While Dr. Ravdin and the researchers say they are only inferring that the widespread abandonment of HRT is behind the drop, they say it is the most likely explanation.

It was July 2002 when the blockbuster Women's Health Initiative study revealed that HRT, a drug treatment used by millions of women to treat symptoms of menopause, actually increased the risk of breast cancer and cardiovascular disease.

Until that time, HRT had been widely touted as a way to stave off heart disease in older women, in addition to lessening the symptoms of menopause.

As a result of the research and the widespread media coverage it garnered, women abandoned HRT in droves.

About one-third of women over the age of 50 were actively taking HRT, and more than half had taken the drugs at some point, making them among the biggest sellers in North America.

Prescriptions for HRT plummeted 38 per cent in the year after publication of the WHI and they continue to fall.
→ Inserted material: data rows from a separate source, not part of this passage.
(** [Array.prototype.find]: the first element the predicate accepts,
    [undefined] ([None]) when there is none; an exception of the predicate
    ends the search. *)
Fixpoint find {A} (p : A → Completion bool) (l : list A) : Completion (option A) :=
  match l with
  | [] => Normal None
  | x :: l' =>
      b ← p x;
      if b : bool then Normal (Some x) else find p l'
  end.

(** [Array.prototype.map] with a callback that may throw. *)
Fixpoint mapArray {A B} (f : A → Completion B) (l : list A) : Completion (list B) :=
  match l with
  | [] => Normal []
  | x :: l' =>
      y ← f x;
      ys ← mapArray f l';
      mret (y :: ys)
  end.

(** [Array.prototype.forEach] with a callback that updates a state. *)
Definition forEach {A S} (f : A → S → S) (l : list A) (s : S) : S :=
  fold_left (fun s x => f x s) l s.

(** [Array.prototype.push]. *)
Definition push {A} (arr : list A) (x : A) : list A := arr ++ [x].

(** ** JavaScript operators used by the callback *)

(** [x == s] for a string [s]: [undefined == s] is false. *)
Definition looseEq (x : option string) (s : string) : bool :=
  match x with
  | Some t => bool_decide (t = s)
  | None => false
  end.

(** [element._id]: reading a property of [null] or [undefined] throws. *)
Definition get_id (element : JsValue) : Completion (option string) :=
  match element with
  | JsObject o => Normal (Article._id o)
  | JsUndefined | JsNull => Throw
  end.

(** Truthiness of [element.result]: an object, or nothing usable. *)
Definition truthyObject (v : option JsValue) : option Article.t :=
  match v with
  | Some (JsObject o) => Some o
  | Some JsUndefined | Some JsNull | None => None
  end.

(** Truthiness of [result.enabled]. *)
Definition truthy (b : option bool) : bool :=
  match b with
  | Some b => b
  | None => false
  end.

(** [result.stock < quantity]: a comparison with [undefined] is false. *)
Definition lessThan (x : option Z) (y : Z) : bool :=
  match x with
  | Some n => bool_decide (n < y)
  | None => false
  end.

(** ** [validateOrder] *)

(** The iteratee given to [async.map]: one GET per cart line; a rejected
    promise becomes the object [{ "_id": undefined }]. *)
Definition sentinel : Article.t :=
  {| Article._id := None; Article.stock := None; Article.enabled := None |}.

Definition resource (article : ICartArticle) : string :=
  "/articles/" +:+ articleId article.

Definition iteratee (restClient : RestClient) (req : IValidationResult)
    (article : ICartArticle) : JsValue :=
  match restClient (resource article) (token (user req)) with
  | Fulfilled result => result
  | Rejected => JsObject sentinel
  end.

(** [async.map] hands the final callback the results in the order of the
    collection, whatever the order in which the calls settle; no iteratee
    reports an error, so the callback always runs with the full array. *)
Definition fanOut (restClient : RestClient) (req : IValidationResult) : list JsValue :=
  map (iteratee restClient req) (articles (cart req)).

(** The object built by [req.cart.articles.map]. *)
Record Joined : Type := {
  article : ICartArticle;
  result : option JsValue
}.

(** The predicate given to [find]:
    [element => element._id == article.articleId]. *)
Definition sameId (article : ICartArticle) (element : JsValue) : Completion bool :=
  i ← get_id element;
  mret (looseEq i (articleId article)).

Definition join (results : list JsValue) (article : ICartArticle) : Completion Joined :=
  r ← find (sameId article) results;
  mret {| article := article; result := r |}.

(** The body of the [forEach]. *)
Definition visit (element : Joined) (v : ICartValidation) : ICartValidation :=
  match truthyObject (result element) with
  | None =>
      {| errors := push (errors v)
                     {| item_articleId := articleId (article element);
                        message := "No se encuentra" |};
         warnings := warnings v |}
  | Some r =>
      if negb (truthy (Article.enabled r)) then
        {| errors := push (errors v)
                       {| item_articleId := articleId (article element);
                          message := "Articulo inválido" |};
           warnings := warnings v |}
      else if lessThan (Article.stock r) (quantity (article element)) then
        {| errors := errors v;
           warnings := push (warnings v)
                         {| item_articleId := articleId (article element);
                            message := "Insuficiente stock" |} |}
      else v
  end.

(** How the final callback ends: it reaches [next()], or a [TypeError]
    escapes from it and [next] is never called. *)
Inductive Signal : Type :=
  | CalledNext
  | TypeError.

Definition setValidation (req : IValidationResult) (v : ICartValidation) : IValidationResult :=
  {| user := user req; cart := cart req; validation := Some v |}.

Definition emptyValidation : ICartValidation := {| errors := []; warnings := [] |}.

(** The final callback of [async.map].  [req.validation] is assigned
    first; the [map] that joins runs to its end before the [forEach]
    starts, so an exception leaves the fresh empty report in place. *)
Definition onResults (results : list JsValue) (req : IValidationResult)
    : IValidationResult * Signal :=
  let req1 := setValidation req emptyValidation in
  match mapArray (join results) (articles (cart req1)) with
  | Throw => (req1, TypeError)
  | Normal joined => (setValidation req1 (forEach visit joined emptyValidation), CalledNext)
  end.

Definition validateOrder (restClient : RestClient) (req : IValidationResult)
    : IValidationResult * Signal :=
  onResults (fanOut restClient req) req.

(** ** The decision of section 4.2, line by line *)

Inductive LineValidationOutcome : Type :=
  | Error (articleId message : string)
  | Warning (articleId message : string)
  | Ok.

(** The four rules of section 4.2 in their order of precedence, for one
    line item and the snapshot joined to it ([None] when there is none).
    An absent [enabled] counts as false and an absent [stock] is not below
    any quantity, as the JavaScript operators have it. *)
Definition classify (snapshot : option Article.t) (line : ICartArticle)
    : LineValidationOutcome :=
  match snapshot with
  | None => Error (articleId line) "No se encuentra"
  | Some s =>
      if negb (truthy (Article.enabled s)) then Error (articleId line) "Articulo inválido"
      else if lessThan (Article.stock s) (quantity line)
           then Warning (articleId line) "Insuficiente stock"
           else Ok
  end.

Definition errorOf (o : LineValidationOutcome) : list CartValidationItem :=
  match o with
  | Error a m => [ {| item_articleId := a; message := m |} ]
  | Warning _ _ | Ok => []
  end.

Definition warningOf (o : LineValidationOutcome) : list CartValidationItem :=
  match o with
  | Warning a m => [ {| item_articleId := a; message := m |} ]
  | Error _ _ | Ok => []
  end.

(** The join of section 4.2: the first snapshot of the results whose id is
    the one asked for. *)
Fixpoint firstMatch (results : list JsValue) (id : string) : option Article.t :=
  match results with
  | [] => None
  | JsObject o :: rest =>
      if decide (Article._id o = Some id) then Some o else firstMatch rest id
  | _ :: rest => firstMatch rest id
  end.

Definition outcomeOf (results : list JsValue) (line : ICartArticle) : LineValidationOutcome :=
  classify (firstMatch results (articleId line)) line.

(** The report section 4.2 describes: the outcomes of the lines, in cart
    order, split over the two sequences. *)
Definition reportOf (results : list JsValue) (lines : list ICartArticle) : ICartValidation :=
  {| errors := flat_map (fun line => errorOf (outcomeOf results line)) lines;
     warnings := flat_map (fun line => warningOf (outcomeOf results line)) lines |}.

(** ** Predicates on the inputs *)

Definition isObject (v : JsValue) : Prop :=
  match v with
  | JsObject _ => True
  | JsUndefined | JsNull => False
  end.

(** Every lookup made for the cart is rejected or fulfilled with an
    object. *)
Definition answersObjects (restClient : RestClient) (req : IValidationResult) : Prop :=
  Forall (fun line =>
            match restClient (resource line) (token (user req)) with
            | Fulfilled v => isObject v
            | Rejected => True
            end)
         (articles (cart req)).

(** The results of the lookups that were fulfilled, in cart order; the
    rejected ones are left out. *)
Definition fulfilled (restClient : RestClient) (req : IValidationResult) : list JsValue :=
  flat_map (fun line =>
              match restClient (resource line) (token (user req)) with
              | Fulfilled v => [v]
              | Rejected => []
              end)
           (articles (cart req)).

(** The ids of the entries of a sequence of the report. *)
Definition ids (items : list CartValidationItem) : list string :=
  map item_articleId items.

(** The entries of a sequence of the report that name a given article. *)
Definition about (id : string) (items : list CartValidationItem) : list CartValidationItem :=
  filter (λ item, item_articleId item = id) items.

(** No two lines of the cart carry the same article (section 3). *)
Definition uniqueArticles (c : ICart) : Prop :=
  NoDup (map articleId (articles c)).

(** ** Sample carts and catalogs *)

Definition line (id : string) (q : Z) : ICartArticle :=
  {| articleId := id; quantity := q; validated := true |}.

Definition request (lines : list ICartArticle) : IValidationResult :=
  {| user := {| token := "Bearer 5f2a"; session_userId := "u1" |};
     cart := {| userId := "u1"; orderId := None; enabled := true; articles := lines |};
     validation := None |}.

Definition snapshot (id : string) (stock : Z) (enabled : bool) : JsValue :=
  JsObject {| Article._id := Some id;
              Article.stock := Some stock;
              Article.enabled := Some enabled |}.

(** A catalog given by a table from article ids to the way the GET for
    that article settles; a GET for any other resource is rejected. *)
Fixpoint catalogOf (table : list (string * Settled)) : RestClient :=
  fun path authorization =>
    match table with
    | [] => Rejected
    | (id, answer) :: rest =>
        if decide (path = "/articles/" +:+ id) then answer
        else catalogOf rest path authorization
    end.

Definition entry (id message : string) : CartValidationItem :=
  {| item_articleId := id; message := message |}.

(** The scenario of section 8 of the specification. *)
Definition scenarioCart : list ICartArticle := [line "A" 2; line "B" 1; line "C" 5].

Definition scenarioCatalog : RestClient :=
  catalogOf [("A", Fulfilled (snapshot "A" 10 true));
             ("B", Rejected);
             ("C", Fulfilled (snapshot "C" 1 true))].

(** The catalog of the scenario, except that the GET for article B is
    fulfilled with a response that carries [result: null]. *)
Definition nullCatalog : RestClient :=
  catalogOf [("A", Fulfilled (snapshot "A" 10 true));
             ("B", Fulfilled JsNull);
             ("C", Fulfilled (snapshot "C" 1 true))].

(** A catalog whose answer for article B is a snapshot of article A, while
    the GET for A itself fails. *)
Definition crossedCatalog : RestClient :=
  catalogOf [("A", Rejected);
             ("B", Fulfilled (snapshot "A" 10 true))].

(** ** The other handlers of cart.rest.service.ts *)

(** A cart as Mongoose hands it over: the fields of [ICart] and the
    document's [_id]. *)
Module Document.
Record t : Type := {
  _id : string;
  fields : ICart
}.
End Document.

(** [ICartRequest] before and after [findCurrentCart]: [req.cart] is
    [undefined] ([None]) until the handler has assigned it. *)
Module Request.
Record t : Type := {
  user : ISession;
  cart : option Document.t
}.
End Request.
The new research notes that incidence of breast cancer fell most precipitously, 11.8 per cent, in women aged 50-69, those most likely to take HRT. In the 70 and over age group, the rate went down 11.1 per cent.

But in women under the age of 50, where HRT use was probably not a factor, the breast cancer rate rose slightly, by 1.3 per cent.

The new research shows too that almost all the decline was accounted for by a drop in estrogen-receptor-positive tumours – those that would be most directly affected by use of HRT.

The immediacy of the drop was of interest, according to the American Society for Reproductive Medicine, but they too were left with unanswered questions.

Although HRT use kept decreasing by an extra 20 per cent through 2004, the registry data used in the new research paper shows no accompanying decline in breast cancer incidence for 2004.

“This raises questions about causality and, as the authors themselves note, other factors including nutrition and a decline in mammography screening could contribute to the observed decreases,” the Society stated.

HRT entails taking substitutes for estrogen and progesterone after natural levels of these key female hormones diminish after menopause.

In estrogen-receptor-positive tumours, HRT would fuel the growth of cancer. Stopping the treatment would effectively starve a tumour, leaving it so small as to undetectable in a mammogram, according to the paper.

Heather Logan, director, cancer control policy at the Canadian Cancer Society, said the research is “very suggestive” of a link between a drop in HRT use and a decline in breast cancer incidence.

She said it is a “reasonable assumption” that the same trend occurred in Canada, but the data has not been analyzed in this manner. “It's a question we should be thinking about answering in Canada,” Ms. Logan said.

She noted that the CCS was one of the first groups to warn women about the risks of long-term use of HRT. “This study adds further evidence that we need to be really careful about our use of non-essential hormones,” Ms. Logan said.

Dr. Ravdin said the long-term impact on breast cancer rates remains unclear. The change in “hormonal milieu” from the discontinuance of HRT may slow the growth slightly or temporarily, and that means breast cancer rates should stabilize, then rise again. The paper notes that after the 2003 drop, rates have stabilized again.

When results of the Women's Health Initiative, a long-term study of 16,600 women aged 50 to 79, were published in mid-2002, researchers concluded that long-term use of HRT presented more potential dangers than benefits to overall health.

The study showed that HRT increased the risk of breast cancer by 26 per cent, stroke by 41 per cent, heart attacks by 29 per cent, the risk of cardiovascular disease by 22 per cent and that the rate of blood clots doubled. On the plus side, HRT diminished the risk of osteoporosis and hip fractures, and was effective in treating menopausal symptoms like hot flashes and vaginal dryness.

Yet, discussion and debate about the merits of HRT continues to this day, as large numbers of women continue to take the drugs, though largely on a short-term basis now.

Just last week, new research suggested that HRT does not increase the risk of heart disease in women in their 50s, that the real dangers come only with prolonged use.